Investigation of Random Copolymer Analogues of a Semi-Random Conjugated Polymer Incorporating Thieno[3,4‑b]pyrazine

Semi-random conjugated polymers based on 3-hexylthiophene have been extensively investigated within the past several years as an effective route to broadening absorption without losing desirable properties of poly­(3-hexyl­thiophene) (P3HT). Here, we closely investigate the structural, optical, and electronic differences found in randomized analogues of poly­(3-hexylthiophene–thiophene–2,3-dimethylthieno­[3,4-b]­pyrazine) (P3HTT-TP) semi-random polymers.

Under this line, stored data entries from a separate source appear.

Lemma split_or_parse_spec (fuel : nat) (strict : bool) (w : str) :
  (forall p, forallb plain p = true -> depth p < fuel ->
             exists l, syllabify fuel strict p = Some l
                       /\ concat l = without_separators p) ->
  forallb plain w = true -> depth w <= fuel ->
  exists l, split_or_parse fuel strict w = Some l
            /\ concat l = without_separators w.
Proof.
  intros IH Hw Hd. unfold split_or_parse. unfold depth in Hd.
  assert (forall sep, is_separator sep = true ->
            Forall (fun p => forallb plain p = true
                             /\ Py.contains sep p = false)
                   (Py.split sep w)) as Hparts.
  { intros sep _. apply Forall_forall. intros p Hp%list_elem_of_In.
    pose proof (split_forallb plain sep w Hw) as H1.
    pose proof (split_no_separator sep w) as H2.
    rewrite forallb_forall in H1, H2.
    split; [by apply H1|]. by apply negb_true_iff, H2. }
  destruct (Py.contains 39 w) eqn:H39.
  - (* split at the apostrophes: the parts have none *)
    assert (exists ls, mapM (syllabify fuel strict) (Py.split 39 w) = Some ls
              /\ Forall2 (fun p l => concat l = without_separators p)
                         (Py.split 39 w) ls) as (ls & -> & Hls).
    { specialize (Hparts 39%N eq_refl).
      induction Hparts as [|p parts [Hp Hno] _ IHp].
      - exists []. split; [done | constructor].
      - destruct IHp as (ls & Hm & Hls).
        destruct (IH p Hp) as (l & Hl & Hc).
        { unfold depth. rewrite Hno. destruct (Py.contains 45 p); lia. }
        exists (l :: ls). split; [|by constructor].
        cbn. rewrite Hl. cbn. by rewrite Hm. }
    eexists. split; [reflexivity|].
    rewrite (concat_parts _ _ Hls). by apply without_separators_split.
  - destruct (Py.contains 45 w) eqn:H45.
    + (* split at the hyphens: the parts have neither separator *)
      assert (exists ls,
                mapM (syllabify fuel strict) (Py.split 45 w) = Some ls
                /\ Forall2 (fun p l => concat l = without_separators p)
                           (Py.split 45 w) ls) as (ls & -> & Hls).
      { specialize (Hparts 45%N eq_refl).
        pose proof (split_forallb (fun x => negb (39 =? x)%N) 45 w
                      (proj1 (contains_false 39 w) H39)) as Hno39.
        rewrite forallb_forall in Hno39.
        assert (Forall (fun p => forallb plain p = true /\ depth p = 0)
                       (Py.split 45 w)) as Hparts'.
        { apply Forall_forall. intros p Hp.
          rewrite Forall_forall in Hparts.
          destruct (Hparts p Hp) as [Hpl Hno]. split; [exact Hpl|].
          unfold depth. rewrite Hno.
          apply list_elem_of_In, Hno39, contains_false in Hp.
          by rewrite Hp. }
        clear Hparts Hno39. induction Hparts' as [|p parts [Hp Hdp] _ IHp].
        - exists []. split; [done | constructor].
        - destruct IHp as (ls & Hm & Hls).
          destruct (IH p Hp) as (l & Hl & Hc); [lia|].
          exists (l :: ls). split; [|by constructor].
          cbn. rewrite Hl. cbn. by rewrite Hm. }
      eexists. split; [reflexivity|].
      rewrite (concat_parts _ _ Hls). by apply without_separators_split.
    + (* no separator: the parse *)
      destruct (parse_spec w) as (l & -> & Hc & _).
      exists l. split; [done|]. rewrite Hc. symmetry.
      apply PyFacts.filter_id, forallb_forall. intros c Hc'.
      apply contains_false in H39, H45. rewrite forallb_forall in H39, H45.
      specialize (H39 c Hc'). specialize (H45 c Hc').
      unfold is_separator. rewrite (N.eqb_sym c 39), (N.eqb_sym c 45).
      apply negb_true_iff in H39, H45. by rewrite H39, H45.
Qed.

Lemma syllabify_plain_spec (fuel : nat) (strict : bool) (w : str) :
  forallb plain w = true -> depth w < fuel ->
  exists l, syllabify fuel strict w = Some l
            /\ concat l = without_separators w.
Proof.
  revert w. induction fuel as [|fuel IH]; intros w Hw Hd; [lia|].
  rewrite (syllabify_plain fuel strict w Hw).
  destruct w as [|c w]; [by exists []|]. cbn [Py.is_nil].
  apply split_or_parse_spec; [exact IH | exact Hw | lia].
Qed.

(** What [syllabify] returns once the checks have passed, and the empty
    list when one of them has not. *)
Lemma syllabify_cases (fuel : nat) (strict : bool) (word : str) :
  syllabify (S fuel) strict word = Some []
  \/ (forallb plain (_normalize_word word) = true
      /\ syllabify (S fuel) strict word
         = split_or_parse fuel strict (_normalize_word word)).
Proof.
  rewrite syllabify_S.
  destruct (_ || _); [by left|].
  destruct (_contains_digit _); [by left|].
  destruct (_is_valid_word (_normalize_word word)) eqn:Hvalid;
    [|by left]. cbn [negb].
  destruct (strict && _); [by left|].
  right. split; [by apply valid_normalized_plain | reflexivity].
Qed.

(** C1, as the code has it: [syllabify] returns for every word.  When the
    list it returns is not empty, its concatenation is the normalized word
    (NFKD, ASCII only, lower case) with the apostrophes and hyphens taken
    out.  When moreover the normalized word has no separator, the list is
    the internal onset-nucleus-coda parse if that parse is not empty and
    spells the normalized word, and the normalized word as a single
    syllable if it does not; either way it spells the normalized word. *)
Theorem syllabify_reconstruction (k : nat) (strict : bool) (word : str) :
  (exists l, syllabify (3 + k) strict word = Some l)
  /\ (forall l,
        syllabify (3 + k) strict word = Some l -> l <> [] ->
        Py.join l = without_separators (_normalize_word word))
  /\ (forall l,
        syllabify (3 + k) strict word = Some l -> l <> [] ->
        Py.contains 39 (_normalize_word word) = false ->
        Py.contains 45 (_normalize_word word) = false ->
        Py.join l = _normalize_word word
        /\ exists syllables,
             internal_parse (_normalize_word word) = Some syllables
             /\ l = if reproduces syllables (_normalize_word word)
                    then syllables else [_normalize_word word]).
Proof.
  change (3 + k) with (S (2 + k)).
  destruct (syllabify_cases (2 + k) strict word) as [->|[Hplain ->]].
  { split; [by eexists|]. split; by intros l [= <-]. }
  destruct (split_or_parse_spec (2 + k) strict (_normalize_word word))
    as (l & Hl & Hc).
  { intros p Hp Hd. by apply syllabify_plain_spec. }
  { exact Hplain. }
  { unfold depth.
    destruct (Py.contains 39 (_normalize_word word)),
      (Py.contains 45 (_normalize_word word)); lia. }
  split; [by eexists|]. split.
  - intros l' Hl' _. rewrite Hl in Hl'. by injection Hl' as <-.
  - intros l' Hl' _ H39 H45. rewrite Hl in Hl'. injection Hl' as <-.
    split.
    + unfold Py.join. rewrite Hc. apply PyFacts.filter_id, forallb_forall.
      intros c Hin. apply contains_false in H39, H45.
      rewrite forallb_forall in H39, H45.
      specialize (H39 c Hin). specialize (H45 c Hin).
      unfold is_separator. rewrite (N.eqb_sym c 39), (N.eqb_sym c 45).
      apply negb_true_iff in H39, H45. by rewrite H39, H45.
    + unfold split_or_parse in Hl. rewrite H39, H45 in Hl.
      destruct (parse_fallback (_normalize_word word)) as (syls & Hi & Hp).
      exists syls. split; [exact Hi|]. rewrite Hp in Hl.
      by injection Hl as <-.
Qed.

End WithUnicode.

#[local] Existing Instance Fragment.tables.

(** C1 at two words of the repository's tests: a hyphenated word, whose
    syllables spell the word without the hyphen, and a word whose internal
    parse, the single syllable [shag], does not spell it, so that the word
    itself is returned. *)
Lemma syllabify_reconstruction_examples :
  Py.join [cps "a"; cps "faan"; cps "a"; cps "faan"]
  = without_separators (_normalize_word (cps "afaan-afaan"))
  /\ (Py.join [cps "shaggy"] = _normalize_word (cps "shaggy")
      /\ exists syllables,
           internal_parse (_normalize_word (cps "shaggy")) = Some syllables
           /\ [cps "shaggy"]
              = if reproduces syllables (_normalize_word (cps "shaggy"))
                then syllables else [_normalize_word (cps "shaggy")]).
Proof.
  split.
  - apply (proj1 (proj2 (syllabify_reconstruction
                           0 false (cps "afaan-afaan"))));
      [vm_compute; reflexivity | discriminate].
  - apply (proj2 (proj2 (syllabify_reconstruction 0 false (cps "shaggy"))));
      [vm_compute; reflexivity | discriminate
      | vm_compute; reflexivity | vm_compute; reflexivity].
Defined.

Proton nuclear Overhauser effect spectroscopy is used to identify linkages within the conjugated backbone, and UV–vis, cyclic voltammetry, and grazing incidence X-ray diffraction are used to determine the influence of the subtle differences in monomer connectivities. Semi-random P3HTT-TP was found to have a stronger intramolecular charge transfer absorption band and higher thermal transitions compared to its randomized analogue. Additionally, the function of the thiophene unit in the semi-random polymers is observed and demonstrated to have key electronic effects as well as maintaining a higher HOMO level, aside from providing needed stoichiometric balance to the acceptor monomer. This work demonstrates the utility of the semi-random polymer approach as a robust tool for incorporating small amount of electron-poor monomers for the purpose of improving the absorption breadth of P3HT-based polymers.